Yes to all of that, and it also warps our societal attitudes about education and secondary and tertiary education.
The game is getting safer? Hardly, he says. Tackling and violent collisions are still an integral part of the game. Injuries still abound. And even the most state-of the art gear can’t prevent possibly debilitating concussions.
The players know what they’re getting into and are paid millions? It’s only because the fans create the market. Players perform for our amusement. And the “Football Industrial Complex”, as he calls it, grinds up and spits out the tens of thousands of others who play but don’t get the golden lottery ticket of a career in the NFL.
It’s like Hollywood that way. Lots of people have a fantasy of being a football star or a movie star, and almost none of them succeed.
According to University of Virginia Prof Mark Edmundson, it’s because football represents what the US has become.
“Football is a warlike game, and we are now a warlike nation,” he writes in the Los Angeles Times. “Our love for football is a love, however self-aware, of ourselves as a fighting and (we hope) victorious people.”

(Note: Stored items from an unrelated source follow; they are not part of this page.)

(* ===== verification/QueryParser.v ===== *)
(** The query parser of [internal/query/parser.go]: a recursive descent over
    the tokens with a nesting-depth counter.

    The receiver [*Parser] is a [Parser] record: [toks] is the suffix of
    [tokens] from [pos] on, so [current] is its head (and the zero
    [TokenEOF] past the end, as [advance] sets it).  The functions of the
    recursive descent and their loops take fuel; [PFuel] marks its
    exhaustion, and [parse_total] shows that [parse_fuel] suffices. *)

From Stdlib Require Import ZArith Lia Ascii.
From stdpp Require Import base strings list.
From S2P Require Import Prelude GoStrings QueryAst QueryTokens.

#[local] Open Scope string_scope.
#[local] Open Scope Z_scope.

Record Parser := mkParser { toks : list Token; depth : Z }.

Definition maxDepth : Z := 10.

Definition NewParser (tokens : list Token) : Parser := mkParser tokens 0.

(** The errors of [Parse]: a [*QueryError], a [*strconv.NumError], or the
    error of [Tokenize]. *)
Inductive ParseError :=
| PQueryError (e : QueryError)
| PNumError (num : string) (e : NumErr)
| PLexError (e : LexError).

Inductive pres (A : Type) :=
| PRet (a : A) (p : Parser)
| PErr (e : ParseError)
| PFuel.
Arguments PRet {A} _ _.
Arguments PErr {A} _.
Arguments PFuel {A}.

Definition P (A : Type) : Type := Parser -> pres A.
Definition pret {A} (a : A) : P A := fun p => PRet a p.
Definition perr {A} (e : ParseError) : P A := fun _ => PErr e.
Definition pfuel {A} : P A := fun _ => PFuel.
Definition pbind {A B} (m : P A) (k : A -> P B) : P B :=
  fun p => match m p with
           | PRet a p' => k a p'
           | PErr e => PErr e
           | PFuel => PFuel
           end.

Notation "x '<-p' m ';;' k" := (pbind m (fun x => k))
  (at level 100, m at next level, k at level 200, right associativity).
Notation "m ';;p' k" := (pbind m (fun _ => k)) (at level 100, k at level 200, right associativity).

Definition eof : Token := mkToken TokenEOF "" 0 0 0.
Definition cur (p : Parser) : Token := hd eof (toks p).
Definition current : P Token := fun p => PRet (cur p) p.
Definition peek : P Token := fun p => PRet (hd eof (tl (toks p))) p.
Definition advance : P unit := fun p => PRet tt (mkParser (tl (toks p)) (depth p)).
Definition set_depth (d : Z) : P unit := fun p => PRet tt (mkParser (toks p) d).
Definition get_depth : P Z := fun p => PRet (depth p) p.
Definition unexpected {A} (tok : Token) (expected : string) : P A :=
  perr (PQueryError (ErrUnexpectedToken tok expected)).

Definition isIdentifierOrKeyword_type (t : TokenType) : bool :=
  match t with
  | TokenIdent
  | TokenCount | TokenSum | TokenAvg | TokenMin | TokenMax
  | TokenFrom | TokenWhere | TokenAnd | TokenOr | TokenNot
  | TokenIn | TokenIs | TokenNull | TokenOrder | TokenBy
  | TokenAsc | TokenDesc | TokenLimit | TokenOffset
  | TokenWith | TokenInclude | TokenSet | TokenTrue | TokenFalse
  | TokenLike | TokenILike | TokenBetween | TokenHaving | TokenGroup
  | TokenContains | TokenStartsWith | TokenEndsWith
  | TokenSelect | TokenUpdate | TokenDelete => true
  | _ => false
  end.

Back when the US was more pacifistic – when it had to be dragged, kicking and screaming into world wars – baseball was the national pastime.
“That game is skill-based, nonviolent and leisurely,” he writes.
Football, however, “is urban, tough and based to a large degree on the capacity to overwhelm the other team with sheer force. Football is a tank attack, a sky-borne assault, a charge into the trenches for hand-to-hand fighting.”
Whereas in proper football – soccer – you get a penalty for bashing people. There’s still bashing but it’s not central to the game.
I’m with Almond, but I know it’s absolutely futile. I’m just hoping the team local to me loses every game so that people will stop yapping about it.